● **Raw data**
(** The duration chain: the session's [total_timer_time] converted to a
    number when it is present (absent when it does not convert); when
    it is absent, the time from the first to the last record timestamp,
    in seconds, or nothing when no record has a timestamp. *)
Theorem duration_prefers_session (stem name : string)
    (frames : list frame) (cities : option (list city_rec))
    (cache cache' : gmap cache_key lookup_result) (max_km : option Q)
    (a : Activity.t) (session : fields) (records : list fields) :
  parse_fit_file stem name (Some frames) cities cache max_km
    = Ret (Some a, cache') ->
  read_frames frames = (Some session, records) ->
  (get session "total_timer_time" <> PyNone ->
   Activity.durationS a = py_float (get session "total_timer_time")) /\
  (get session "total_timer_time" = PyNone ->
   Activity.durationS a =
     match head (record_instants records), last (record_instants records) with
     | Some f, Some l => Some (inject_Z (l - f) / 1000000)
     | _, _ => None
     end).
Proof.
  intros Hp Hframes.
  apply parse_fit_file_header in Hp
    as (frames' & session' & records' & st & t & [= <-] & Hframes' & Hscan
        & _ & _ & _ & _ & _ & _ & _ & _ & _ & _ & Hdur).
  rewrite Hframes in Hframes'. injection Hframes' as <- <-.
  destruct (scan_records_times records scan_init st Hscan) as [Hf Hl].
  simpl in Hf, Hl. rewrite Hdur. unfold pick_duration. rewrite Hf, Hl. split.
  - intros Hpresent.
    destruct (head (record_instants records)),
      (last (record_instants records));
      destruct (get session "total_timer_time"); try contradiction;
      reflexivity.
  - intros ->.
    destruct (head (record_instants records)),
      (last (record_instants records)); reflexivity.
Qed.

(** ** Average heart rate *)

Lemma hr_timestamp ts st :
  hr_sum (scan_timestamp ts st) = hr_sum st /\
  hr_count (scan_timestamp ts st) = hr_count st.
Proof. destruct ts; split; reflexivity. Qed.

Lemma hr_distance record st :
  hr_sum (scan_distance record st) = hr_sum st /\
  hr_count (scan_distance record st) = hr_count st.
Proof.
  unfold scan_distance.
  destruct (negb _); [destruct (py_float _) |]; split; reflexivity.
Qed.

Lemma hr_position record st :
  hr_sum (scan_position record st) = hr_sum st /\
  hr_count (scan_position record st) = hr_count st.
Proof.
  unfold scan_position.
  destruct (first_lat st), (first_lon st),
    (normalize_lat_lon (get record "position_lat")),
    (normalize_lat_lon (get record "position_long")); split; reflexivity.
Qed.

Lemma hr_heart_rate record st :
  hr_sum (scan_heart_rate record st) =
    match py_float (get record "heart_rate") with
    | Some h => hr_sum st + h
    | None => hr_sum st
    end /\
  hr_count (scan_heart_rate record st) =
    match py_float (get record "heart_rate") with
    | Some _ => (hr_count st + 1)%Z
    | None => hr_count st
    end.
Proof.
  unfold scan_heart_rate.
  destruct (get record "heart_rate"); simpl; try (split; reflexivity).
  - destruct (float_of_str s); split; reflexivity.
  - destruct number; split; reflexivity.
Qed.

Lemma heart_rates_cons (record : fields) (rest : list fields) :
  heart_rates (record :: rest) =
    match py_float (get record "heart_rate") with
    | Some h => h :: heart_rates rest
    | None => heart_rates rest
    end.
Proof. reflexivity. Qed.

Lemma scan_records_heart_rate (records : list fields) (st st' : scan) :
  scan_records st records = Ret st' ->
  hr_sum st' = fold_left Qplus (heart_rates records) (hr_sum st) /\
  hr_count st' = (hr_count st + Z.of_nat (length (heart_rates records)))%Z.
Proof.
  revert st. induction records as [| record rest IH]; intros st Hscan.
  - injection Hscan as <-. simpl. split; [reflexivity | lia].
  - apply scan_records_cons in Hscan as (st1 & Hone & Hrest).
    apply scan_record_inv in Hone as (ts & ->).
    destruct (IH _ Hrest) as [Hs Hc]. rewrite Hs, Hc.
    destruct (hr_position record
                (scan_heart_rate record
                   (scan_distance record (scan_timestamp ts st))))
      as [-> ->].
    destruct (hr_heart_rate record
                (scan_distance record (scan_timestamp ts st))) as [-> ->].
    destruct (hr_distance record (scan_timestamp ts st)) as [-> ->].
    destruct (hr_timestamp ts st) as [-> ->].
    rewrite heart_rates_cons.
    destruct (py_float (get record "heart_rate")) as [h |].
    + split; [reflexivity |]. rewrite length_cons, Nat2Z.inj_succ. lia.
    + split; reflexivity.
Qed.

(** The heart-rate chain: the session's [avg_heart_rate] converted to a
    number when it is present; when it is absent, the mean of the
    record heart rates that convert to a number, or nothing when there
    is none. *)
Theorem avg_hr_prefers_session (stem name : string)
    (frames : list frame) (cities : option (list city_rec))
    (cache cache' : gmap cache_key lookup_result) (max_km : option Q)
    (a : Activity.t) (session : fields) (records : list fields) :
  parse_fit_file stem name (Some frames) cities cache max_km
    = Ret (Some a, cache') ->
  read_frames frames = (Some session, records) ->
  (get session "avg_heart_rate" <> PyNone ->
   Activity.avgHr a = py_float (get session "avg_heart_rate")) /\
  (get session "avg_heart_rate" = PyNone ->
   Activity.avgHr a =
     match heart_rates records with
     | [] => None
     | hrs => Some (py_sum hrs / inject_Z (Z.of_nat (length hrs)))
     end).
Proof.
  intros Hp Hframes.
  apply parse_fit_file_header in Hp
    as (frames' & session' & records' & st & t & [= <-] & Hframes' & Hscan
        & _ & _ & _ & _ & _ & _ & _ & _ & _ & Havg & _).
  rewrite Hframes in Hframes'. injection Hframes' as <- <-.
  destruct (scan_records_heart_rate records scan_init st Hscan) as [Hs Hc].
  simpl in Hs, Hc. unfold pick_avg_hr in Havg. split.
  - intros Hpresent.
    destruct (get session "avg_heart_rate") eqn:E; try contradiction;
      simpl in Havg; injection Havg as <-; reflexivity.
  - intros E. rewrite E in Havg. simpl in Havg. rewrite Hc, Hs in Havg.
    fold (py_sum (heart_rates records)) in Havg.
    destruct (heart_rates records) as [| h hrs] eqn:Ehr.
    + simpl in Havg. injection Havg as <-. reflexivity.
    + replace (0 <? Z.of_nat (length (h :: hrs)))%Z with true in Havg
        by (symmetry; apply Z.ltb_lt; simpl; lia).
      rewrite py_div_nonzero in Havg.
      * simpl in Havg. injection Havg as <-. reflexivity.
      * intros Hz. unfold Qeq in Hz. simpl in Hz. lia.
Qed.

End ExtractorFallbacks.

(* ===================================================================== *)
(** * The cache across files                                              *)
(* ===================================================================== *)

Section BatchFacts.
Context `{PyLib}.
(** ** The invariant of the construction loop *)

Lemma GridInv_linked (root : ref) (heap : Heap) (G : list ref) (u : ref)
    (R U : GridNode) :
  GridInv root heap G ->
  u ∈ G -> heap !! root = Some R -> heap !! u = Some U -> untouched U ->
  get_slot (Neighbor R (fst (Target R U))) (snd (Target R U)) = None ->
  GridInv root (linked heap root u R U) (Remove u G).
Proof.
  intros Inv Hu HR HU Hfresh Hfree.
  assert (Hur : u <> root).
  { intros ->. exact (inv_root_placed _ _ _ Inv Hu). }
  pose proof (inv_nodup _ _ _ Inv) as Hnd.
  split.
  - rewrite length_linked. apply (inv_root _ _ _ Inv).
  - intros H. apply (elem_of_Remove _ _ _ Hnd) in H as [H _].
    exact (inv_root_placed _ _ _ Inv H).
  - now apply NoDup_Remove.
  - intros v Hv. apply (elem_of_Remove _ _ _ Hnd) in Hv as [Hv Hvu].
    destruct (inv_unplaced _ _ _ Inv v Hv) as (V & HV & HVf).
    exists V. split; [|assumption].
    rewrite lookup_linked_other; [assumption|assumption|].
    intros ->. exact (inv_root_placed _ _ _ Inv Hv).
  - intros n a i v. rewrite (slot_linked heap root u R U HR HU Hur).
    rewrite length_linked.
    assert (Hroot := inv_root _ _ _ Inv).
    assert (Hul : (u < length heap)%nat) by now apply lookup_lt_Some in HU.
    specialize (Hfresh a i).
    pose proof (inv_refs _ _ _ Inv root a i v) as Hrefs_root.
    unfold slot in Hrefs_root. rewrite HR in Hrefs_root.
    repeat case_decide; subst;
      try destruct (same_index i (snd (Target R U)));
      intros Hsl; try (injection Hsl as <-; assumption);
      try (rewrite Hfresh in Hsl; discriminate);
      try (now apply Hrefs_root);
      try (now apply (inv_refs _ _ _ Inv) in Hsl).
  - intros a v. rewrite (slot_linked heap root u R U HR HU Hur).
    destruct (decide (root = u)) as [E|_]; [congruence|].
    rewrite decide_True by reflexivity.
    intros Hv.
    assert (Hnew : v = u \/ slot heap root a 1 = Some v).
    { unfold slot. rewrite HR.
      destruct (decide (a = fst (Target R U))); [|now right].
      destruct (same_index 1 (snd (Target R U))); [left; congruence|now right]. }
    destruct Hnew as [->|Hold].
    + (* the new neighbor *)
      assert (Ha : a = fst (Target R U) /\ same_index 1 (snd (Target R U)) = true).
      { destruct (decide (a = fst (Target R U))) as [->|Hna].
        - split; [reflexivity|].
          destruct (same_index 1 (snd (Target R U))) eqn:E; [reflexivity|].
          exfalso. pose proof (inv_star _ _ _ Inv (fst (Target R U)) u) as Hst.
          unfold slot in Hst at 1. rewrite HR in Hst.
          destruct (Hst Hv) as (_ & Hback & _).
          unfold slot in Hback. rewrite HU, Hfresh in Hback. discriminate.
        - exfalso. pose proof (inv_star _ _ _ Inv a u) as Hst.
          unfold slot in Hst at 1. rewrite HR in Hst.
          destruct (Hst Hv) as (_ & Hback & _).
          unfold slot in Hback. rewrite HU, Hfresh in Hback. discriminate. }
      destruct Ha as [-> HLR].
      split; [assumption|]. split.
      * rewrite (slot_linked heap root u R U HR HU Hur).
        rewrite !decide_True by reflexivity.
        destruct (snd (Target R U)); [discriminate|reflexivity].
      * intros a'. rewrite (slot_linked heap root u R U HR HU Hur).
        rewrite decide_True by reflexivity.
        destruct (decide (a' = fst (Target R U))); [|apply Hfresh].
        rewrite HLR. apply Hfresh.
    + destruct (inv_star _ _ _ Inv a v Hold) as (Hvr & Hback & Hnext).
      assert (Hvu : v <> u).
      { intros ->. unfold slot in Hback. rewrite HU, Hfresh in Hback. discriminate. }
      split; [assumption|]. split.
      * rewrite (slot_linked heap root u R U HR HU Hur).
        now rewrite !decide_False by assumption.
      * intros a'. rewrite (slot_linked heap root u R U HR HU Hur).
        rewrite !decide_False by assumption. apply Hnext.
Qed.

(** ** Loading the calibration files *)

Lemma untouched_new_GridNode (Log : Q -> Q) (CC : CameraCalibration) :
  untouched (new_GridNode Log CC).
Proof. intros a i. destruct a, i; reflexivity. Qed.

Lemma made_by_new_GridNode (Log : Q -> Q) (CC : CameraCalibration) :
  valid_file CC = true -> made_by Log (new_GridNode Log CC).
Proof.
  intros Hv. split; [reflexivity|].
  cbn. now apply Nat.eqb_eq in Hv.
Qed.

Lemma LoadFile_Loaded (Log : Q -> Q) (st : LoadState) (CC : CameraCalibration) :
  Loaded Log st ->
  exists st', LoadFile Log st CC = Ok st' /\ Loaded Log st'
    /\ ld_Heap st'
       = ld_Heap st ++ (if valid_file CC then [new_GridNode Log CC] else []).
Proof.
  intros L. unfold LoadFile. fold (valid_file CC).
  destruct (valid_file CC) eqn:Hv; cbn [negb].
  - assert (Hnew : (ld_Heap st ++ [new_GridNode Log CC]) !! length (ld_Heap st)
                   = Some (new_GridNode Log CC)).
    { rewrite lookup_app_r by lia. now rewrite Nat.sub_diag. }
    rewrite (deref_Some _ _ _ Hnew). cbn [bind].
    assert (Hroot : exists better,
      match ld_RootNode st with
      | Some root =>
          letR R := deref (ld_Heap st ++ [new_GridNode Log CC]) root in
          Ok (Qlt_bool (EV (new_GridNode Log CC)) (EV R))
      | None => Ok true
      end = Ok better
      /\ (ld_RootNode st = None -> better = true)).
    { pose proof (ld_root _ _ L) as Hr. destruct (ld_RootNode st) as [root|].
      - destruct (lookup_lt_is_Some_2 (ld_Heap st) root Hr) as [R HR].
        rewrite (deref_Some _ _ R) by (now apply lookup_app_l_Some).
        cbn. eexists. split; [reflexivity|discriminate].
      - exists true. split; reflexivity. }
    destruct Hroot as (better & -> & Hbetter). cbn [bind].
    eexists. split; [reflexivity|]. split; [|reflexivity].
    split; cbn.
    + rewrite (ld_nodes _ _ L), length_app. cbn.
      rewrite Nat.add_1_r, seq_S. reflexivity.
    + intros n N HN. apply lookup_app_Some in HN as [HN|[_ HN]].
      * exact (ld_fresh _ _ L n N HN).
      * destruct (n - length (ld_Heap st))%nat; [|discriminate].
        injection HN as <-. split.
        -- apply untouched_new_GridNode.
        -- now apply made_by_new_GridNode.
    + pose proof (ld_root _ _ L) as Hr. rewrite length_app. cbn.
      destruct better.
      * lia.
      * destruct (ld_RootNode st) as [root|]; [lia|].
        specialize (Hbetter eq_refl). discriminate.
    + rewrite (ld_calibrations _ _ L), map_app. reflexivity.
  - eexists. split; [reflexivity|]. split; [|cbn; now rewrite app_nil_r].
    destruct L as [L1 L2 L3 L4]. split; assumption.
Qed.

Lemma LoadFiles_Loaded (Log : Q -> Q) (files : list CameraCalibration)
    (st : LoadState) :
  Loaded Log st ->
  exists st', LoadFiles Log st files = Ok st' /\ Loaded Log st'
    /\ ld_Heap st'
       = ld_Heap st ++ map (new_GridNode Log) (List.filter valid_file files).
Proof.
  revert st. induction files as [|CC files IH]; intros st L; cbn [LoadFiles].
  - exists st. split; [reflexivity|]. split; [assumption|].
    cbn. now rewrite app_nil_r.
  - destruct (LoadFile_Loaded Log st CC L) as (st1 & -> & L1 & H1). cbn [bind].
    destruct (IH st1 L1) as (st2 & -> & L2 & H2).
    exists st2. split; [reflexivity|]. split; [assumption|].
    rewrite H2, H1. cbn [List.filter].
    destruct (valid_file CC); cbn; now rewrite <- app_assoc.
Qed.

Lemma Loaded_start (Log : Q -> Q) : Loaded Log load_start.
Proof.
  split; cbn; try reflexivity. intros n N H. discriminate.
Qed.

(** The state in which the construction loop is entered satisfies the
    invariant, and all its nodes are as their constructor made them. *)
Lemma LoopEntry_inv (Log : Q -> Q) (files : list CameraCalibration)
    (root : ref) (heap : Heap) (G : list ref) :
  LoopEntry Log files = Some (root, heap, G) ->
  GridInv root heap G
  /\ heap = map (new_GridNode Log) (List.filter valid_file files)
  /\ (forall n N, heap !! n = Some N -> untouched N /\ made_by Log N).
Proof.
  unfold LoopEntry.
  destruct (LoadFiles_Loaded Log files load_start (Loaded_start Log))
    as (st & -> & L & Hheap).
  pose proof (ld_root _ _ L) as Hr.
  destruct (ld_RootNode st) as [r|]; [|discriminate].
  intros [= <- <- <-].
  assert (Hnd : NoDup (ld_GridNodes st)).
  { rewrite (ld_nodes _ _ L). apply NoDup_seq. }
  split; [|split; [exact Hheap|exact (ld_fresh _ _ L)]].
  split.
  - exact Hr.
  - intros H. apply (elem_of_Remove _ _ _ Hnd) in H as [_ H]. congruence.
  - now apply NoDup_Remove.
  - intros u Hu. apply (elem_of_Remove _ _ _ Hnd) in Hu as [Hu _].
    rewrite (ld_nodes _ _ L) in Hu. apply elem_of_seq in Hu.
    destruct (lookup_lt_is_Some_2 (ld_Heap st) u) as [U HU]; [lia|].
    exists U. split; [assumption|]. exact (proj1 (ld_fresh _ _ L u U HU)).
  - intros n a i v. unfold slot.
    destruct (ld_Heap st !! n) as [N|] eqn:HN; [|discriminate].
    rewrite (proj1 (ld_fresh _ _ L n N HN)). discriminate.
  - intros a v. unfold slot.
    destruct (ld_Heap st !! r) as [N|] eqn:HN; [|discriminate].
    rewrite (proj1 (ld_fresh _ _ L r N HN)). discriminate.
Qed.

● **Task objective**
Would you please repeat exactly the lines above, starting at the line with "assert (Hur : u <> root)." and stopping at the line with "intros Hsl; try", both included?

● **Reply**
  assert (Hur : u <> root).
  { intros ->. exact (inv_root_placed _ _ _ Inv Hu). }
  pose proof (inv_nodup _ _ _ Inv) as Hnd.
  split.
  - rewrite length_linked. apply (inv_root _ _ _ Inv).
  - intros H. apply (elem_of_Remove _ _ _ Hnd) in H as [H _].
    exact (inv_root_placed _ _ _ Inv H).
  - now apply NoDup_Remove.
  - intros v Hv. apply (elem_of_Remove _ _ _ Hnd) in Hv as [Hv Hvu].
    destruct (inv_unplaced _ _ _ Inv v Hv) as (V & HV & HVf).
    exists V. split; [|assumption].
    rewrite lookup_linked_other; [assumption|assumption|].
    intros ->. exact (inv_root_placed _ _ _ Inv Hv).
  - intros n a i v. rewrite (slot_linked heap root u R U HR HU Hur).
    rewrite length_linked.
    assert (Hroot := inv_root _ _ _ Inv).
    assert (Hul : (u < length heap)%nat) by now apply lookup_lt_Some in HU.
    specialize (Hfresh a i).
    pose proof (inv_refs _ _ _ Inv root a i v) as Hrefs_root.
    unfold slot in Hrefs_root. rewrite HR in Hrefs_root.
    repeat case_decide; subst;
      try destruct (same_index i (snd (Target R U)));
      intros Hsl; try (injection Hsl as <-; assumption);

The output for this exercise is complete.